Open AccessStructural insights into ChpT, an essential dimeric histidine phosphotransferase regulating the cell cycle in Caulobacter crescentus
Author(s) -
Fioravanti Antonella,
Clantin Bernard,
Dewitte Frédérique,
Lens Zoé,
Verger Alexis,
Biondi Emanuele G.,
Villeret Vincent
Publication year - 2012
Publication title -
acta crystallographica section f
Language(s) - English
Resource type - Journals
ISSN - 1744-3091
DOI - 10.1107/s1744309112033064
Subject(s) - caulobacter crescentus , histidine kinase , microbiology and biotechnology , biology , pep group translocation , response regulator , phosphorylation , histidine , dimer , intracellular , phosphotransferase , cell cycle , kinase , protein subunit , signal transduction , hamp domain , biochemistry , chemistry , cell , binding domain , binding site , enzyme , bacterial protein , gene , organic chemistry , phosphoenolpyruvate carboxykinase
Two‐component and phosphorelay signal‐transduction proteins are crucial for bacterial cell‐cycle regulation in Caulobacter crescentus . ChpT is an essential histidine phosphotransferase that controls the activity of the master cell‐cycle regulator CtrA by phosphorylation. Here, the 2.2 Å resolution crystal structure of ChpT is reported.

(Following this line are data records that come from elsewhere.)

(** * docling-serve: webhook notification subsystem

    A shallow embedding of
      - [docling_serve/datamodel/webhook.py]  (URL allow-list validation,
        [WebhookConfig]),
      - [docling_serve/http_notifier.py]      ([HttpNotifier]: dispatch
        bookkeeping, signing, retry loop),
      - [docling_serve/notifier.py]           ([MultiNotifier]: fan-out over
        [asyncio.gather]),
    and the properties of the specification stated over it.

    Conventions.  Python [dict]s used as maps are [gmap]s, the dispatched
    [set] is a [gset].  [float] seconds are exact rationals ([Q]), with
    the [OverflowError] of converting too large an integer.  Python
    [str] is [string]; [.encode()] is the identity on these byte strings.
    Functions of the Python standard library or of third-party packages
    ([urlparse], [json.dumps], [hmac.new(...).hexdigest()]) are parameters
    of the sections that use them.  Coroutines are cut at their [await]s:
    a notification of [HttpNotifier] is the part before and the part
    after its one await, with a schedule that says what runs in between;
    [asyncio.gather] runs over the iterations of the event loop, each
    listing the children it resumes. *)

From Stdlib Require Import ZArith QArith String Ascii List Bool Lia.
From Stdlib Require Import DecimalString DecimalPos DecimalZ.
From stdpp Require Import base decidable option list gmap strings.

Import ListNotations.
Local Open Scope Z_scope.
Local Open Scope string_scope.
Local Open Scope list_scope.

(* ===================================================================== *)
(** * datamodel/webhook.py                                                *)
(* ===================================================================== *)

Module Webhook.

(** The two attributes of [urllib.parse.ParseResult] that the validator
    reads: [scheme] is a (possibly empty) string, [hostname] is [None]
    when the URL has no network location. *)
Record ParseResult := mkParseResult {
  scheme : string;
  hostname : option string
}.

(** [ValueError(msg)] *)
Inductive exn := ValueError (msg : string).

(** Python truthiness of a sequence: non-empty. *)
Definition truthy_seq {A} (l : list A) : bool :=
  match l with [] => false | _ :: _ => true end.

(** [x in seq] for a sequence of strings. *)
Definition str_in (x : string) (l : list string) : bool :=
  existsb (String.eqb x) l.

(** [x in seq] when [x] may be [None]: a list of strings never holds
    [None]. *)
Definition opt_in (x : option string) (l : list string) : bool :=
  match x with
  | None => false
  | Some h => str_in h l
  end.

(** [', '.join(l)] *)
Fixpoint join (sep : string) (l : list string) : string :=
  match l with
  | [] => ""
  | [x] => x
  | x :: rest => x ++ sep ++ join sep rest
  end.

(** [f"{x}"] of an optional string: [None] prints as the word None. *)
Definition fmt_opt (x : option string) : string :=
  match x with None => "None" | Some h => h end.

(** [Literal["POST", "PUT", "PATCH"]] *)
Inductive Method := POST | PUT | PATCH.

Definition method_str (m : Method) : string :=
  match m with POST => "POST" | PUT => "PUT" | PATCH => "PATCH" end.

(** [class WebhookConfig(BaseModel)].  [url] is [None] when unset; a set
    URL is kept in its string form [str(url)].  The field constraints
    [ge=0] and [ge=0.0] are the predicate [config_valid] below. *)
Record WebhookConfig := mkWebhookConfig {
  url : option string;
  method : Method;
  secret : option string;
  headers : gmap string string;
  max_retries : Z;
  backoff_factor : Q
}.

Definition config_valid (c : WebhookConfig) : Prop :=
  0 <= max_retries c /\ (0 <= backoff_factor c)%Q.

(** The field defaults of [WebhookConfig]. *)
Definition default_config : WebhookConfig :=
  mkWebhookConfig None POST None ∅ 0 1%Q.

(** A copy of [c] with another [secret]. *)
Definition with_secret (c : WebhookConfig) (s : option string) : WebhookConfig :=
  mkWebhookConfig (url c) (method c) s (headers c) (max_retries c) (backoff_factor c).

(** [class WebhookOverride(BaseModel)] *)
Record WebhookOverride := mkWebhookOverride {
  override_url : string;
  override_secret : option string
}.

Section Validate.

(** [urlparse(str(url))] of the Python standard library, as a parser
    that returns for every URL. *)
Variable urlparse : string -> ParseResult.

(** [validate_webhook_url] over such a parser, that is lines 14-23 on
    the result of line 13: returns [inr tt] for Python's [None] and
    [inl (ValueError msg)] when one of the two checks raises.  The
    function with a parser that can itself raise is
    [validate_webhook_url_raising] below. *)
Definition validate_webhook_url
    (url : string) (allowed_hosts allowed_schemes : list string)
    : exn + unit :=
  let parsed := urlparse url in
  if truthy_seq allowed_schemes && negb (str_in (scheme parsed) allowed_schemes)
  then inl (ValueError
             ("Webhook URL scheme '" ++ scheme parsed ++ "' is not allowed."
              ++ " Allowed schemes: " ++ join ", " allowed_schemes ++ "."))
  else if truthy_seq allowed_hosts && negb (opt_in (hostname parsed) allowed_hosts)
  then inl (ValueError
             ("Webhook host '" ++ fmt_opt (hostname parsed)
              ++ "' is not in the allowed host list."))
  else inr tt.
(** C7: in binary64, with parameter [[1.0]] and gradient [[1e16]], decaying
    by [1.0] twice leaves [[1e16]]; decaying by [1.0 + 1.0] once leaves
    [[1e16 + 2]]. *)
Lemma C7_two_decays_differ :
  Ready Rounding.ready 0 [(0, 1, None)] /\
  store (weight_decay 1%float (weight_decay 1%float Rounding.ready).1).1 !! 1
  = Some (NdArray Host [10000000000000000]%float) /\
  store (weight_decay (1 + 1)%float Rounding.ready).1 !! 1
  = Some (NdArray Host [10000000000000002]%float) /\
  weight_decay 1%float (weight_decay 1%float Rounding.ready).1
  <> weight_decay (1 + 1)%float Rounding.ready.
Proof.
  split; [exact rounding_Ready|].
  split; [reflexivity|]. split; [reflexivity|].
  intros H.
  apply (f_equal (fun r : world float unit * outcome unit =>
                    match elems (store r.1) 1 with
                    | [v] => PrimFloat.ltb 10000000000000000%float v
                    | _ => false
                    end)) in H.
  vm_compute in H. discriminate.
Qed.

Lemma exact_Ready : Ready Exact.ready 0 [(0, 1, None)].
Proof.
  split; [reflexivity|]. split; [reflexivity|]. split; [done|]. split.
  - constructor; [|constructor].
    exists (NdArray Host [1; 2]%R), (NdArray Host [3; 4]%R).
    split; [reflexivity|]. split; reflexivity.
  - apply (bool_decide_eq_true_1 (NoDup [0; 1])). reflexivity.
Defined.

Lemma exact_matched (src : loc) (a : ndarray R) :
  Exact.objects !! src = Some a -> length (data a) = 2 ->
  Forall (matched Exact.objects) (zip [(0, 1, @None unit)] [src]).
Proof.
  intros Ha Hlen. constructor; [|constructor].
  exists a, (NdArray Host [3; 4]%R). split; [exact Ha|]. split; [reflexivity|exact Hlen].
Defined.

Lemma not_grad (l : loc) : l <> 1 -> l ∉ grads [(0, 1, @None unit)].
Proof.
  intros Hne. apply not_elem_of_cons. split; [exact Hne|apply not_elem_of_nil].
Defined.

Lemma C6_accumulate_grads_witness :
  accumulate_grads [3] (accumulate_grads [2] Exact.ready).1
  = accumulate_grads [4] Exact.ready.
Proof.
  destruct (@C6_accumulate_grads R real_arith unit) as (_ & _ & Hreal).
  apply (Hreal Exact.ready 0%Z [(0, 1, None)] [2] [3] [4] exact_Ready);
    try reflexivity.
  - apply (exact_matched 2 (NdArray Host [10; 20]%R)); reflexivity.
  - apply (exact_matched 3 (NdArray Host [100; 200]%R)); reflexivity.
  - apply (exact_matched 4 (NdArray Host [10 + 100; 20 + 200]%R)); reflexivity.
  - repeat constructor; apply not_grad; discriminate.
  - intros [|i] x y s Hx Hy Hs; [|discriminate].
    injection Hx as <-. injection Hy as <-. injection Hs as <-. reflexivity.
Defined.

Lemma C7_weight_decay_witness :
  weight_decay 3%R (weight_decay 2%R Exact.ready).1
  = weight_decay (2 + 3)%R Exact.ready.
Proof.
  destruct (@C7_weight_decay R real_arith unit) as (_ & _ & Hreal).
  apply (Hreal Exact.ready 0%Z [(0, 1, None)] 2%R 3%R exact_Ready).
Defined.

(** * Further properties of the methods *)

Section Footprints.

Context {F : Type} {AF : Arith F} {St : Type}.

Implicit Types (w : world F St) (L : list loc).
Implicit Types (ts : list (loc * loc * option St)).

Lemma writes_within_ret {A} L (a : A) : writes_within L (mret a : M F St A).
Proof. intros w l _. reflexivity. Qed.

Lemma writes_within_raise {A} L e : writes_within L (raise e : M F St A).
Proof. intros w l _. reflexivity. Qed.

Lemma writes_within_bind {A B} L (m : M F St A) (k : A -> M F St B) :
  writes_within L m -> (forall a, writes_within L (k a)) -> writes_within L (m ≫= k).
Proof.
  intros Hm Hk w l Hl. rewrite run_bind. specialize (Hm w l Hl).
  destruct (m w) as [w' [a|e]]; simpl in *.
  - rewrite (Hk a w' l Hl). exact Hm.
  - exact Hm.
Qed.

Lemma writes_within_for_each {X} L (xs : list X) (body : X -> M F St unit) :
  (forall x, x ∈ xs -> writes_within L (body x)) -> writes_within L (for_each xs body).
Proof.
  induction xs as [|x xs IH]; intros Hb w l Hl; [reflexivity|].
  rewrite for_each_cons.
  apply (writes_within_bind L (body x) (fun _ => for_each xs body)); [| |exact Hl].
  - apply Hb, list_elem_of_here.
  - intros _. apply IH. intros y Hy. apply Hb, list_elem_of_further, Hy.
Qed.

Lemma writes_within_read_only {A} L (m : M F St A) : read_only m -> writes_within L m.
Proof. intros H w l _. rewrite H. reflexivity. Qed.

Lemma writes_within_assign L g xs : g ∈ L -> writes_within L (assign g xs : M F St _).
Proof.
  intros Hg w l Hl. unfold assign. destruct (store w !! g); [|reflexivity].
  simpl. apply lookup_insert_ne. intros ->. contradiction.
Qed.

Lemma writes_within_fill L g v : g ∈ L -> writes_within L (fill g v : M F St _).
Proof.
  intros Hg. apply writes_within_bind.
  - apply writes_within_read_only, read_only_deref.
  - intros a. apply writes_within_assign, Hg.
Qed.

Lemma writes_within_imul L g r : g ∈ L -> writes_within L (imul g r : M F St _).
Proof.
  intros Hg. apply writes_within_bind.
  - apply writes_within_read_only, read_only_deref.
  - intros a. apply writes_within_assign, Hg.
Qed.

Lemma writes_within_iadd L g xs : g ∈ L -> writes_within L (iadd g xs : M F St _).
Proof.
  intros Hg. apply writes_within_bind.
  - apply writes_within_read_only, read_only_deref.
  - intros a. destruct (added (data a) xs).
    + apply writes_within_assign, Hg.
    + apply writes_within_raise.
Qed.

Lemma read_only_getattr_t : read_only (getattr_t : M F St _).
Proof. intros w. unfold getattr_t. destruct (t (self w)); reflexivity. Qed.

Lemma read_only_truediv x y : read_only (truediv x y : M F St _).
Proof. unfold truediv. destruct (eqb y zero); [apply read_only_raise | apply read_only_ret]. Qed.

Lemma grad_of_elem (x : loc * loc * option St) ts : x ∈ ts -> x.1.2 ∈ grads ts.
Proof. intros Hx. unfold grads. apply list_elem_of_fmap. exists x. auto. Qed.

Lemma writes_within_zero_loop ts :
  writes_within (grads ts)
    (for_each ts (fun '(_, g, _) =>
       a ← deref g;
       if is_gpu (dev a) then fill g zero else fill g zero) : M F St _).
Proof.
  apply writes_within_for_each. intros [[p g] s] Hx.
  apply writes_within_bind; [apply writes_within_read_only, read_only_deref|].
  intros a. destruct (is_gpu (dev a));
    apply writes_within_fill, (grad_of_elem _ _ Hx).
Qed.

Lemma writes_within_scale_loop ratio ts :
  writes_within (grads ts)
    (for_each ts (fun '(_, g, _) => imul g ratio) : M F St _).
Proof.
  apply writes_within_for_each. intros [[p g] s] Hx.
  apply writes_within_imul, (grad_of_elem _ _ Hx).
Qed.

Lemma writes_within_decay_loop decay ts :
  writes_within (grads ts)
    (for_each ts (fun '(p, g, _) =>
       pa ← deref p;
       if is_gpu (dev pa) then iadd g (scaled decay (data pa))
       else iadd g (scaled decay (data pa))) : M F St _).
Proof.
  apply writes_within_for_each. intros [[p g] s] Hx.
  apply writes_within_bind; [apply writes_within_read_only, read_only_deref|].
  intros a. destruct (is_gpu (dev a));
    apply writes_within_iadd, (grad_of_elem _ _ Hx).
Qed.

End Footprints.

Section Invariants.

Context {F : Type} {AF : Arith F} {St : Type}.

Implicit Types (w : world F St) (L : list loc).
Implicit Types (ts : list (loc * loc * option St)).

Lemma zip_elem_take ts (srcs : list loc) (x : loc * loc * option St * loc) :
  x ∈ zip ts srcs -> x.1 ∈ take (length srcs) ts.
Proof.
  intros Hx. apply list_elem_of_lookup in Hx as [i Hi]. unfold zip in Hi.
  apply lookup_zip_with_Some in Hi as (t0 & src & -> & Ht0 & Hsrc).
  apply list_elem_of_lookup. exists i. simpl.
  rewrite lookup_take_lt; [exact Ht0|]. apply (lookup_lt_Some _ _ _ Hsrc).
Qed.

Lemma writes_within_accum_loop ts (srcs : list loc) :
  writes_within (grads (take (length srcs) ts))
    (for_each (zip ts srcs) (fun '((_, g_dst, _), g_src) =>
       dst ← deref g_dst;
       src ← deref g_src;
       match dev dst with
       | Host => iadd g_dst (data (to_cpu src))
       | Gpu d_dst =>
           match dev src with
           | Gpu d_src =>
               if negb (Nat.eqb d_dst d_src)
               then iadd g_dst (data (copy src d_src))
               else iadd g_dst (data (to_gpu src d_dst))
           | Host => iadd g_dst (data (to_gpu src d_dst))
           end
       end) : M F St _).
Proof.
  apply writes_within_for_each. intros [[[p g] s] g_src] Hx.
  pose proof (grad_of_elem _ _ (zip_elem_take _ _ _ Hx)) as Hg. simpl in Hg.
  apply writes_within_bind; [apply writes_within_read_only, read_only_deref|].
  intros dst.
  apply writes_within_bind; [apply writes_within_read_only, read_only_deref|].
  intros src.
  destruct (dev dst); [|destruct (dev src); [|destruct (negb _)]];
    apply writes_within_iadd, Hg.
Qed.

ChpT is a homodimer and adopts the domain architecture of the intracellular part of class I histidine kinases. Each subunit consists of two distinct domains: an N‐terminal helical hairpin domain and a C‐terminal α/β domain. The two N‐terminal domains are adjacent within the dimer, forming a four‐helix bundle. The ChpT C‐terminal domain adopts an atypical Bergerat ATP‐binding fold.